Contract is a noun meaning a written or spoken agreement, especially one concerning employment or sales that is intended to be enforceable by law. I have often worked with parents that feel utilizing a contract with their children is brilliant. Parents often even act like they were the first ones to think of this idea! They conclude, after all, if we have a contract with our kids they will certainly follow through. Why they would never be so foolish as to break the contract because the consequences for them are just way too dire. Typically, the consequences are simple, straightforward and directly to the point and are as follows; you will be cut off financially, or asked to move out, or loose the use of the car. Now back to the meaning of contract as defined by Webster, the part where it shares “intended to be enforceable by law”. That’s the thing a contract between parent and child typically are not intended to be enforceable by law. This is where the spirit of the contract meets the reality of a parental constructed contract. Historically, parents will not enforce the consequences by cutting their child off financially, kicking them out of the house or taking the car. The other challenge is when someone breaks the contract, which will happen, it is just a question of when and by who, the intended enforcer are the parents. The essential conundrum typically is whatever your child has done to break the contract most likely will only be perpetuated by you then following through on the contract.

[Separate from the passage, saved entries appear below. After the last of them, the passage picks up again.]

Lemma computeLastNHours_counts_same env receipts rates rates' hours l :
  computeLastNHours env receipts rates hours = Ok l ->
  exists l', computeLastNHours env receipts rates' hours = Ok l' /\
             map hour_counts l' = map hour_counts l.
Proof.
  unfold computeLastNHours. destruct receipts as [|r0 rs].
  { intros H. apply Ok_inj in H. subst l. eexists. split; reflexivity. }
  destruct (hours <=? 0).
  { intros H. apply Ok_inj in H. subst l. eexists. split; reflexivity. }
  generalize (countdown hours). intros c. revert l.
  induction c as [|i c IH]; intros l H; simpl in *.
  - apply Ok_inj in H. subst l. eexists. split; reflexivity.
  - inv_bind H. inv_bind H. apply Ok_inj in H. subst l.
    destruct (hour_entry_counts _ _ _ rates' _ _ Ha) as (h' & -> & Eh).
    destruct (IH _ Ha0) as (l' & -> & El). cbn [bind]. eexists. split; [reflexivity|].
    cbn [map]. now rewrite Eh, El.
Qed.

(** X21. The rate table decides the reward fields and nothing else: with another
    table computeStats, computeLastNHours, computeHourlyStats and
    getTodayStats return as well, and the results agree in every field that
    is not a STAR or NIGHT amount, in the same order. *)
Theorem rates_only_change_rewards rates rates' :
  (forall receipts g, computeStats receipts rates = Ok g ->
     exists g',
       computeStats receipts rates' = Ok g' /\
       map day_counts (GlobalStats.days g') = map day_counts (GlobalStats.days g) /\
       map address_counts (GlobalStats.byAddress g')
       = map address_counts (GlobalStats.byAddress g) /\
       GlobalStats.totalReceipts g' = GlobalStats.totalReceipts g /\
       GlobalStats.totalAddresses g' = GlobalStats.totalAddresses g /\
       GlobalStats.startDate g' = GlobalStats.startDate g /\
       GlobalStats.endDate g' = GlobalStats.endDate g) /\
  (forall env receipts hours l,
     computeLastNHours env receipts rates hours = Ok l ->
     exists l', computeLastNHours env receipts rates' hours = Ok l' /\
                map hour_counts l' = map hour_counts l) /\
  (forall env receipts o,
     computeHourlyStats env receipts rates = Ok o ->
     exists o', computeHourlyStats env receipts rates' = Ok o' /\
                option_map hour_counts o' = option_map hour_counts o) /\
  (forall env receipts o,
     getTodayStats env receipts rates = Ok o ->
     exists o', getTodayStats env receipts rates' = Ok o' /\
                option_map day_counts o' = option_map day_counts o).
Proof.
  split; [|split; [|split]].
  - intros receipts g H.
    destruct (computeStats_total receipts rates' (computeStats_Ok_dated _ _ _ H)) as [g' H'].
    exists g'. split; [assumption|]. exact (computeStats_counts_same _ _ _ _ _ H H').
  - intros env receipts hours l. apply computeLastNHours_counts_same.
  - intros env receipts o H. rewrite computeHourlyStats_as_one_hour in H |- *.
    inv_bind H. apply Ok_inj in H. subst o.
    destruct (computeLastNHours_counts_same _ _ _ rates' _ _ Ha) as (l' & -> & El).
    cbn [bind]. eexists. split; [reflexivity|].
    destruct a as [|x a], l' as [|x' l']; try discriminate El; [reflexivity|].
    exact (f_equal (@hd_error _) El).
  - intros env receipts o H. pose proof (getTodayStats_Ok_dated _ _ _ _ H) as Hd.
    rewrite (getTodayStats_dated _ _ rates Hd) in H.
    rewrite (getTodayStats_dated _ _ rates' Hd). apply Ok_inj in H. subst o.
    eexists. split; [reflexivity|].
    destruct (filter _ receipts); reflexivity.
Qed.

Lemma rates_only_change_rewards_witness :
  exists g g',
    computeStats ex_receipts ex_rates = Ok g /\
    computeStats ex_receipts [] = Ok g' /\
    map day_counts (GlobalStats.days g') = map day_counts (GlobalStats.days g) /\
    map address_counts (GlobalStats.byAddress g')
    = map address_counts (GlobalStats.byAddress g).
Proof.
  destruct (computeStats ex_receipts ex_rates) as [g|e] eqn:E.
  - destruct (proj1 (rates_only_change_rewards ex_rates []) ex_receipts g E)
      as (g' & H1 & H2 & H3 & _).
    exists g, g'. auto.
  - exfalso. revert E. vm_compute. discriminate.
Defined.
(** ** The statistics endpoint *)

Lemma computeLastNHours_total env receipts rates hours :
  Forall parses receipts -> hours <= 2399999949 ->
  exists l, computeLastNHours env receipts rates hours = Ok l.
Proof.
  intros Hp Hh. unfold computeLastNHours.
  destruct receipts as [|r0 rs]; [eauto|]. set (receipts := r0 :: rs) in *.
  destruct (Z.leb_spec hours 0); [eauto|].
  apply mapM_total. apply Forall_forall. intros i Hi. apply countdown_range in Hi.
  destruct (window_start_valid env (i + 1) ltac:(lia)) as (s & Hs & _).
  rewrite (hour_entry_window _ _ _ _ s Hs); [eauto|].
  now apply Forall_filter.
Qed.

Lemma computeHourlyStats_total env receipts rates :
  Forall parses receipts -> exists o, computeHourlyStats env receipts rates = Ok o.
Proof.
  intros Hp. rewrite computeHourlyStats_as_one_hour.
  destruct (computeLastNHours_total env receipts rates 1 Hp ltac:(lia)) as [l ->].
  cbn [bind]. eauto.
Qed.

Lemma GET_Success {E} clocks allReceipts (errors : list E) outcome stats :
  GET clocks allReceipts errors outcome = Success stats ->
  let receipts := map logged (filter is_user_receipt allReceipts) in
  let rates := fetchRates outcome in
  computeStats receipts rates = Ok (StatsBody.global stats) /\
  computeHourlyStats (at_hourly clocks) receipts rates = Ok (StatsBody.hourly stats) /\
  computeLastNHours (at_last8Hours clocks) receipts rates 8
  = Ok (StatsBody.last8Hours stats) /\
  getTodayStats (at_today clocks) receipts rates = Ok (StatsBody.today stats) /\
  StatsBody.perHour24h stats = getSolutionsPerHour (at_perHour24h clocks) receipts 24 /\
  StatsBody.perHour1h stats = getSolutionsPerHour (at_perHour1h clocks) receipts 1 /\
  StatsBody.errorsTotal stats = List.length errors.
Proof.
  unfold GET. cbv zeta.
  destruct (computeStats _ _) as [g|e]; [|discriminate].
  cbn [bind]. destruct (computeHourlyStats _ _ _) as [h|e]; [|discriminate].
  cbn [bind]. destruct (computeLastNHours _ _ _ _) as [l|e]; [|discriminate].
  cbn [bind]. destruct (getTodayStats _ _ _) as [t|e]; [|discriminate].
  cbn [bind]. intros H. injection H as <-. repeat split.
Qed.

Lemma GET_dated {E} clocks allReceipts (errors : list E) outcome :
  Forall dated (map logged (filter is_user_receipt allReceipts)) ->
  exists stats, GET clocks allReceipts errors outcome = Success stats.
Proof.
  intros Hd. unfold GET. cbv zeta.
  assert (Hp : Forall parses (map logged (filter is_user_receipt allReceipts)))
    by (eapply Forall_impl; [|exact Hd]; apply dated_parses).
  destruct (computeStats_total _ (fetchRates outcome) Hd) as [g ->].
  destruct (computeHourlyStats_total (at_hourly clocks) _ (fetchRates outcome) Hp) as [h ->].
  destruct (computeLastNHours_total (at_last8Hours clocks) _ (fetchRates outcome) 8 Hp
              ltac:(lia)) as [l ->].
  rewrite (getTodayStats_dated _ _ _ Hd). cbn [bind]. eauto.
Qed.

Lemma GET_Status500 {E} clocks allReceipts (errors : list E) outcome error :
  GET clocks allReceipts errors outcome = Status500 error
  <-> computeStats (map logged (filter is_user_receipt allReceipts)) (fetchRates outcome)
      = Throw error.
Proof.
  split.
  - intros H.
    destruct (computeStats (map logged (filter is_user_receipt allReceipts))
                (fetchRates outcome)) as [g|e] eqn:Eg.
    + destruct (GET_dated clocks allReceipts errors outcome
                  (computeStats_Ok_dated _ _ _ Eg)) as [stats Hs].
      rewrite Hs in H. discriminate.
    + unfold GET in H. cbv zeta in H. rewrite Eg in H. cbn [bind] in H.
      injection H as ->. reflexivity.
  - intros H. unfold GET. cbv zeta. rewrite H. reflexivity.
Qed.

(** X22. The endpoint answers with the statistics exactly when every receipt
    that is not a dev-fee receipt has an identifier with a calendar date;
    otherwise it answers 500 with the error computeStats throws.  The body
    holds the results of the six calls on the receipts that are not dev-fee
    receipts and the number of logged errors, and a dev-fee receipt changes
    nothing, whatever it holds. *)
Theorem GET_answer {E : Type} (clocks : Clocks) (allReceipts : list LoggedReceipt)
    (errors : list E) (outcome : HttpOutcome) :
  let receipts := map logged (filter is_user_receipt allReceipts) in
  let rates := fetchRates outcome in
  ((exists stats, GET clocks allReceipts errors outcome = Success stats)
   <-> Forall dated receipts) /\
  (forall error, GET clocks allReceipts errors outcome = Status500 error
                 <-> computeStats receipts rates = Throw error) /\
  (forall stats, GET clocks allReceipts errors outcome = Success stats ->
     computeStats receipts rates = Ok (StatsBody.global stats) /\
     computeHourlyStats (at_hourly clocks) receipts rates = Ok (StatsBody.hourly stats) /\
     computeLastNHours (at_last8Hours clocks) receipts rates 8
     = Ok (StatsBody.last8Hours stats) /\
     getTodayStats (at_today clocks) receipts rates = Ok (StatsBody.today stats) /\
     StatsBody.perHour24h stats = getSolutionsPerHour (at_perHour24h clocks) receipts 24 /\
     StatsBody.perHour1h stats = getSolutionsPerHour (at_perHour1h clocks) receipts 1 /\
     StatsBody.errorsTotal stats = List.length errors) /\
  (forall l1 r l2, allReceipts = (l1 ++ r :: l2)%list -> is_user_receipt r = false ->
     GET clocks allReceipts errors outcome = GET clocks (l1 ++ l2) errors outcome).
Proof.
  cbv zeta. split; [|split; [|split]].
  - split.
    + intros [stats H]. apply GET_Success in H. cbv zeta in H.
      exact (computeStats_Ok_dated _ _ _ (proj1 H)).
    + apply GET_dated.
  - intros error. apply GET_Status500.
  - intros stats H. exact (GET_Success _ _ _ _ _ H).
  - intros l1 r l2 -> Hr. unfold GET. cbv zeta. now rewrite (filter_remove _ l1 r l2 Hr).
Qed.

Lemma GET_answer_witness :
  (exists stats,
     GET clocks0
       (map (fun r => mkLogged r None) ex_receipts
        ++ [mkLogged (mkReceipt "2025-11-05T10:30:00Z" "fee" "bad-id") (Some true)])
       [tt; tt] (Responded ex_rates) = Success stats) /\
  GET clocks0 [mkLogged (mkReceipt "2025-11-05T10:30:00Z" "A" "bad-id") (Some false)]
    [tt] RequestFailed
  = Status500 InvalidChallengeId.
Proof.
  split.
  - apply (proj1 (GET_answer clocks0 _ [tt; tt] (Responded ex_rates))).
    repeat constructor; eexists; (split; [vm_compute; reflexivity|vm_compute; discriminate]).
  - apply (proj1 (proj2 (GET_answer clocks0 _ [tt] RequestFailed))).
    reflexivity.
Defined.
(** ** Rewards without a rate table *)

Lemma float_sum_zeros l :
  Forall (fun x => x = PrimFloat.zero) l -> float_sum l PrimFloat.zero = PrimFloat.zero.
Proof.
  unfold float_sum. induction 1 as [|x l -> _ IH]; [reflexivity|].
  cbn [fold_left]. exact IH.
Qed.

Lemma out_of_empty_table d : out_of_table [] d.
Proof. unfold out_of_table. cbn [List.length Z.of_nat]. lia. Qed.

Lemma address_stats_outside_table rates ats a dm s :
  Forall (fun e => out_of_table rates (fst e)) dm ->
  address_stats rates ats (a, dm) = Ok s -> zero_star_address s.
Proof.
  intros Ho H.
  destruct (address_stats_Ok _ _ _ _ _ H) as (d0 & HF & _ & Ed & _ & Es & En).
  assert (Hz : Forall zero_star_day d0).
  { eapply Forall2_Forall_r; [|exact (Forall2_In_l _ _ _ HF)]. intros e x [Hin Hx].
    eapply day_rel_out_of_table; [exact Hx|].
    rewrite (day_rel_day _ _ _ _ _ Hx). rewrite Forall_forall in Ho. now apply Ho. }
  assert (Es' : AddressStats.totalStar s = PrimFloat.zero).
  { rewrite Es. apply float_sum_zeros. apply Forall_map.
    eapply Forall_impl; [|exact Hz]. intros x [Hx _]. exact Hx. }
  unfold zero_star_address. rewrite En, Es', Ed.
  split; [reflexivity|]. split; [reflexivity|]. now apply Forall_sort_by.
Qed.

When I work with parents that share they want to utilize a contract I gently discourage it. Recently one parent wanted to utilize a contract proclaiming her daughter was to make a 3.0 GPA in college. I asked her what was the plan when the contract was broken. She calmly paused and said, oh I don’t know.  The alternative to contracts are conversations. Conversations about agreements that you both are willing to follow and discuss as life unfolds. No dire consequences, no intended enforcer need be etched onto parchment. Just a conversation that allows everyone the opportunity to do the best they can in support of one another. If we as adults, parents, and professionals respect the growing process that young adults are going through we are all far better off in the end because then we are working together, typically for the same goal, and not constantly arguing about how best to “get there”.